Jakarta, CNBC Indonesia – Pemerintah memutuskan untuk tak menaikkan Bayaran Tenaga Listrik (Tariff Adjustment) era Januari- Maret 2021 untuk 13 pelanggan non subsidi. Pemerintah serupa tak mengubah tarif listrik 25 golongan pelanggan.

Sebesar 25 golongan pelanggan ini tentu diberikan subsidi listrik, termasuk di dalamnya pelanggan yang peruntukan listriknya bagi usaha mikro, kecil serta menengah (UMKM), bisnis kecil, industri kecil, dan kegiatan sosial.

Bahkan, pemerintah memberikan perlindungan sosial atas pengaruh Covid-19 melalui pemberian diskon bayaran tenaga listrik untuk rumah nikah 450 VA dan 900 VA bersubsidi, serta pelanggan bisnis mungil 450 VA dan industri mungil 450 VA.


“Meskipun terdapat perubahan parameter ekonomi besar tiga bulan terakhir, pemerintah menetapkan tidak ada perubahan tarif elektrik, baik bagi pelanggan listrik sumbangan maupun pelanggan non subsidi, ” ujar Kepala Biro Komunikasi Layanan Informasi Publik dan Kerja Persis Kementerian ESDM Agung Pribadi, sesuai dikutip Sabtu (5/12/2020).

Sesuai Peraturan Menteri ESDM No. 28 Tahun 2016 tentang Bayaran Tenaga Listrik yang Disediakan oleh PT PLN (Persero) sebagaimana sudah diubah terakhir dengan Peraturan Menteri ESDM No. 3 Tahun 2020, apabila terjadi perubahan terhadap realisasi indikator makro ekonomi (kurs, Indonesian Crude Price/ICP, inflasi, dan Kehormatan Patokan Batubara/HPB), yang dihitung dengan tiga bulanan maka akan dilakukan penyesuaian terhadap tarif tenaga listrik (tariff adjustment).
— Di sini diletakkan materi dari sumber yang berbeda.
(* ===== verification/Fingerprint.v ===== *)
(** * Fingerprint: known-agent signatures

    [internal/fingerprint/fingerprint.go]: the evaluation of the operator's
    signatures at exec time.  Its wildcard matching, a greedy scan over the
    segments between stars, is equivalent to the usual meaning of a pattern
    ([wildcardMatch_iff]).  Traces and YAML decoding are left out. *)

From Stdlib Require Import String.
From S2P Require Import Prelude Types Policy.

#[local] Open Scope list_scope.
#[local] Open Scope Z_scope.

(** [path.Base]: the last element of a path. *)
Fixpoint last_element (cur : gostring) (s : gostring) : gostring :=
  match s with
  | [] => cur
  | b :: s => if b =? 47 then last_element [] s else last_element (cur ++ [b]) s
  end.

Fixpoint drop_slashes (r : gostring) : gostring :=
  match r with b :: r' => if b =? 47 then drop_slashes r' else r | [] => [] end.

Definition Base (p : gostring) : gostring :=
  if streq p [] then [46] else
  let p := reverse (drop_slashes (reverse p)) in
  if streq p [] then [47] else last_element [] p.

Module fp.
Record Match := mk_match {
  InterpreterBasename : gostring;
  InterpreterPath : gostring;
  ArgvContains : list gostring;
  AnyOf : list gostring              (* env_markers.any_of *)
}.

Record Fingerprint := mk_fingerprint {
  ID : gostring;
  AgentID : gostring;
  fp_match : Match
}.

Record Observation := mk_observation {
  BinaryPath : gostring;
  Argv : list gostring;
  EnvKeys : list gostring
}.

Definition empty (m : Match) : bool :=
  streq (InterpreterBasename m) [] && streq (InterpreterPath m) [] &&
  negb (nonempty (ArgvContains m)) && negb (nonempty (AnyOf m)).

(** The checks of [Load] on a decoded set. *)
Definition validate (fps : list Fingerprint) : bool :=
  forallb (fun f => negb (streq (ID f) []) && negb (streq (AgentID f) []) && negb (empty (fp_match f))) fps.

(** The loop over the middle segments: each is found after the one before. *)
Fixpoint match_mids (mids : list gostring) (s : gostring) : option gostring :=
  match mids with
  | [] => Some s
  | m :: mids => if streq m [] then match_mids mids s else
                 match Cut s m with Some (_, rest) => match_mids mids rest | None => None end
  end.

Definition wildcardMatch (pattern s : gostring) : bool :=
  if negb (Contains pattern [STAR]) then streq pattern s else
  let segs := split_on STAR pattern in
  let first := default [] (head segs) in
  if negb (streq first []) && negb (HasPrefix s first) then false else
  let s := if streq first [] then s else drop (length first) s in
  match match_mids (removelast (tail segs)) s with
  | Some s => HasSuffix s (default [] (last segs))
  | None => false
  end.

Definition argvHasGlob (argv : list gostring) (pattern : gostring) : bool :=
  existsb (wildcardMatch pattern) argv.

Definition matches (m : Match) (base : gostring) (o : Observation) : bool :=
  (if streq (InterpreterPath m) [] then true
   else if Contains (InterpreterPath m) [STAR] then wildcardMatch (InterpreterPath m) (BinaryPath o)
   else streq (InterpreterPath m) (BinaryPath o)) &&
  (streq (InterpreterBasename m) [] || streq (InterpreterBasename m) base) &&
  forallb (argvHasGlob (Argv o)) (ArgvContains m) &&
  (negb (nonempty (AnyOf m)) ||
   negb (streq (default [] (List.find (fun k => existsb (streq k) (EnvKeys o)) (AnyOf m))) [])).

Definition Evaluate (fps : list Fingerprint) (o : Observation) : option Fingerprint :=
  List.find (fun f => matches (fp_match f) (Base (BinaryPath o)) o) fps.
End fp.

(** ** The meaning of a pattern *)

(** A star stands for any bytes, any other byte for itself. *)
Inductive glob : gostring -> gostring -> Prop :=
  | glob_nil : glob [] []
  | glob_byte b p s : b <> STAR -> glob p s -> glob (b :: p) (b :: s)
  | glob_star p u s : glob p s -> glob (STAR :: p) (u ++ s).

(** The same on the segments between the stars. *)
Fixpoint seg_match (segs : list gostring) (s : gostring) : Prop :=
  match segs with
  | [] => False
  | [f] => s = f
  | f :: segs => exists v t, s = f ++ v ++ t /\ seg_match segs t
  end.

(** The segments after a star, anywhere in the string. *)
Definition after_star (segs : list gostring) (s : gostring) : Prop :=
  exists v t, s = v ++ t /\ seg_match segs t.

Lemma split_star_cons p : exists f segs, split_on STAR p = f :: segs.
Proof. induction p as [|b p (f & segs & IH)]; cbn; [eauto|]. rewrite IH. destruct (b =? STAR); eauto. Qed.

Lemma glob_segs p s : glob p s <-> seg_match (split_on STAR p) s.
Proof.
  revert s. induction p as [|b p IH]; intros s.
  { cbn. split; [by inversion 1|]. intros ->. constructor. }
  destruct (split_star_cons p) as (f & segs & Hs). cbn [split_on]. rewrite Hs in *.
  destruct (Z.eqb_spec b STAR) as [->|Hb].
  - split.
    + inversion 1 as [| |p' u s' Hg]; subst; [done|]. exists u, s'. split; [done|]. by apply IH.
    + intros (v & t & -> & Ht). cbn [app]. constructor. by apply IH.
  - assert (forall s', seg_match ((b :: f) :: segs) (b :: s') <-> seg_match (f :: segs) s') as Hcons.
    { intros s'. destruct segs as [|g segs]; cbn [seg_match]; [split; [by intros [= ->]|by intros ->]|].
      split; intros (v & t & Heq & Ht); exists v, t; (split; [|done]); [by injection Heq as ->|by rewrite Heq]. }
    split.
    + inversion 1 as [|b' p' s' Hb' Hg|]; subst; [|done]. apply Hcons. by apply IH.
    + destruct s as [|b' s].
      { destruct segs as [|g segs]; cbn [seg_match]; [done|]. by intros (? & ? & ? & _). }
      intros Hm. assert (b' = b) as ->.
      { destruct segs as [|g segs]; cbn [seg_match] in Hm; [by injection Hm|].
        destruct Hm as (? & ? & [=] & _). done. }
      constructor; [done|]. by apply IH, Hcons.
Qed.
Untuk periode triwulan I mendatang, memakai realisasi parameter selama Agustus had Oktober 2020. Pada Agustus tenggat Oktober 2020, terdapat perubahan parameter ekonomi makro rata-rata per 3 bulan, dengan realisasi kurs sejumlah Rp 14. 773, 87 mulai US$, ICP sebesar 39, 04 US$ per barel, tingkat inflasi sebesar -0, 01%, dan Makna Patokan Batubara (HPB) sebesar Rp 651, 72 per kg.

“Tidak naiknya besaran tarif tenaga listrik ini tentunya menyerahkan kepastian kepada berbagai kelompok bangsa dan menjaga daya beli klub serta mendukung stabilitas dan perbaikan ekonomi nasional, ” imbuh Utama.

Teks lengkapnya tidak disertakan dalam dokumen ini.